Celery provides the reliability, monitoring, and ecosystem maturity needed for production workloads. Redis serves as both broker and result backend.
Implementation
Queue Architecture
┌─────────────────────────────────────────────────┐
│ Redis (Broker + Backend) │
├─────────────┬─────────────┬─────────────────────┤
│ agent_queue │ git_queue │ sync_queue │
│ (prefetch=1)│ (prefetch=4)│ (prefetch=4) │
└──────┬──────┴──────┬──────┴──────────┬──────────┘
│ │ │
▼ ▼ ▼
┌─────────┐ ┌─────────┐ ┌─────────┐
│ Agent │ │ Git │ │ Sync │
│ Workers │ │ Workers │ │ Workers │
└─────────┘ └─────────┘ └─────────┘
Queue Configuration
| Queue | Prefetch | Concurrency | Purpose |
|---|---|---|---|
agent_queue |
1 | 4 | LLM-based tasks (rate limited) |
git_queue |
4 | 8 | Git operations |
sync_queue |
4 | 4 | External sync |
cicd_queue |
4 | 4 | Pipeline operations |
Task Patterns
Progress Reporting:
@celery_app.task(bind=True)
def implement_story(self, story_id: str, agent_id: str, project_id: str):
for i, step in enumerate(steps):
self.update_state(
state="PROGRESS",
meta={"current": i + 1, "total": len(steps)}
)
# Publish SSE event for real-time UI update
event_bus.publish(f"project:{project_id}", {
"type": "agent_progress",
"step": i + 1,
"total": len(steps)
})
execute_step(step)
Task Chaining:
workflow = chain(
analyze_requirements.s(story_id),
design_solution.s(),
implement_code.s(),
run_tests.s(),
create_pr.s()
)
Monitoring
- Flower: Web UI for task monitoring (port 5555)

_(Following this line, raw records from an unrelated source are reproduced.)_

Lemma on_conn_run d f s : exists s', on_conn d f s = Done (tt, s') /\
  wf_ctx s' = wf_ctx s /\ wf_heap s' = wf_heap s /\ wf_world s' = wf_world s /\
  (forall c, conn_at d s = Some c -> conn_at d s' = Some (f c)).
Proof.
  eexists. split; [reflexivity|]. destruct d; cbn; split_and!; try done.
  - by intros c [= ->].
  - intros c Hc. unfold conn_at in *. cbn. by rewrite Hc.
Qed.

(** Only the connection differs. *)
Definition same_but_conn s s' : Prop :=
  wf_ctx s' = wf_ctx s /\ wf_heap s' = wf_heap s /\ wf_world s' = wf_world s.

(** The invariant only looks at the chains, the buffers and the live links. *)
Lemma wf_ok_views s s' :
  (forall e, out_chain e s' = out_chain e s) -> wf_heap s' = wf_heap s ->
  same_links (wf_world s) (wf_world s') -> wf_ok s -> wf_ok s'.
Proof.
  intros Ho H2 H3 [Hl Ht Hs Hb Ha].
  assert (Hp : forall e, pend e s' = pend e s) by (intros e; unfold pend; by rewrite Ho).
  split.
  - intros e. destruct (Hl e) as [N1 N2]. rewrite !Hp. split; [done|]. intros l Hin. by apply H3, N2.
  - intros e. by rewrite Ho.
  - intros e. by rewrite Hp, H2.
  - intros e. by rewrite Hp.
  - intros e. by rewrite !Hp, H2.
Qed.

Lemma wf_ok_conn s s' : same_but_conn s s' -> wf_ok s -> wf_ok s'.
Proof.
  intros (H1 & H2 & H3). apply wf_ok_views; [|done|by rewrite H3].
  intros e. unfold out_chain. by rewrite H1.
Qed.

Lemma views_conn s s' : same_but_conn s s' ->
  forall e, pend e s' = pend e s /\ pend_bytes e s' = pend_bytes e s /\ taken_bytes e s' = taken_bytes e s.
Proof.
  intros (H1 & H2 & H3) e. unfold pend_bytes, taken_bytes, pend, out_chain. by rewrite H1, H2, H3.
Qed.

Lemma sent_in_order_conn d total s s' s'' :
  sent_in_order d total s s' -> same_but_conn s' s'' -> sent_in_order d total s s''.
Proof.
  intros (H1 & H2 & H3 & H4) Hc. unfold sent_in_order.
  destruct (views_conn s' s'' Hc d) as (Hp1 & Hp2 & Hp3).
  destruct (views_conn s' s'' Hc (negb d)) as (Hn1 & Hn2 & Hn3).
  rewrite Hp3, Hn1, Hn2, Hn3. done.
Qed.

(** The two ways a call that did not fail ends. *)
Lemma finish_settled d total s s' c (bit : bool) :
  wf_ok s -> taken_bytes d s ++ pend_bytes d s = total -> same_but_conn s s' ->
  conn_at d s' = Some c -> Z.testbit (w_buffered c) 4 = bit -> bit = bool_decide (pend d s <> []) ->
  settled d total (if bit || lowlevel_buffered c then NGX_AGAIN else NGX_OK) s'.
Proof.
  intros Hok Ht Hs Hc Hb ->. destruct (views_conn s s' Hs d) as (Hp1 & Hp2 & Hp3). split.
  - by eapply wf_ok_conn.
  - by rewrite Hp2, Hp3.
  - exists c. by rewrite Hp1.
Qed.

(** [send_chain] fails at some time. *)
Definition send_fails : Prop := exists d l x x', conn_send_chain d l 0 x = Done (None, x').

Lemma call_send_run d c s :
  wf_ok s -> conn_at d s = Some c ->
  exists r c' s', call_send_chain d (pend d s) 0 s = Done (r, s') /\
    wf_ctx s' = wf_ctx s /\ conn_at d s' = Some c' /\ shared c' = shared c /\
    untouched (pend d s) (wf_heap s) (wf_heap s') /\ same_links (wf_world s) (wf_world s') /\
    taken_bytes (negb d) s' = taken_bytes (negb d) s /\
    match r with
    | Some l' => front_sent d (pend d s) (wf_heap s) (wf_world s) l' (wf_heap s') (wf_world s')
    | None => send_fails /\ taken_bytes d s' `prefix_of` taken_bytes d s ++ pend_bytes d s
    end.
Proof.
  intros Hok Hc.
  destruct (send_chain_law d (pend d s) c (wf_heap s) (wf_world s) (ok_sound s Hok d) (ok_bufs s Hok d))
    as (r & c' & h' & w' & Hrun & Hu & Hl & Hn & Hsh & Hr).
  unfold call_send_chain. unfold conn_at in Hc. rewrite Hc, Hrun.
  assert (Hf : r = None -> send_fails) by (intros ->; by eexists _, _, _, _).
  exists r, c'. destruct d; eexists; split_and!; try reflexivity; try done; destruct r; try done; auto.
Qed.

(** The other direction after the call: neither its buffers nor the bytes behind
    them were touched. *)
Lemma other_side d s s' :
  wf_ok s -> wf_ctx s' = wf_ctx s -> untouched (pend d s) (wf_heap s) (wf_heap s') ->
  pend (negb d) s' = pend (negb d) s /\ pend_bytes (negb d) s' = pend_bytes (negb d) s.
Proof.
  intros Hok Hc Hu. assert (Hp : pend (negb d) s' = pend (negb d) s) by (unfold pend, out_chain; by rewrite Hc).
  split; [done|]. unfold pend_bytes. rewrite Hp. eapply framed_bytes; [done|]. apply (ok_apart s Hok d).
Qed.

(** A pair of opposite directions determines the invariant. *)
Lemma wf_ok_sides d s :
  links_ok s -> s_wild (out_chain d s) = false -> s_wild (out_chain (negb d) s) = false ->
  Forall (sound (wf_heap s)) (pend d s) -> Forall (sound (wf_heap s)) (pend (negb d) s) ->
  NoDup (map l_buf (pend d s)) -> NoDup (map l_buf (pend (negb d) s)) ->
  apart (wf_heap s) (pend d s) (pend (negb d) s) -> wf_ok s.
Proof.
  intros. split; [done|intros e; destruct (negb_cases d e) as [-> | ->]; try done..].
  rewrite negb_involutive. by apply apart_sym.
Qed.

- Prometheus: Metrics export for alerting
- Dead Letter Queue: Failed tasks for investigation
Consequences
Positive
- Reliable task execution with persistence
- Automatic retry with exponential backoff
- Progress tracking for long operations
- Distributed workers for scalability
- Rich monitoring and debugging tools
Negative
- Additional infrastructure (Redis, workers)
- Celery is synchronous (event_loop bridge for async calls)
- Learning curve for task patterns
Mitigation
- Use existing Redis instance (already needed for SSE)
- Wrap async calls with
asyncio.run()orsync_to_async - Document common task patterns
Compliance
This decision aligns with:
- FR-304: Long-running implementation workflow
- NFR-102: 500+ background jobs per minute
- NFR-402: Task reliability and fault tolerance
This ADR supersedes any previous decisions regarding background task processing.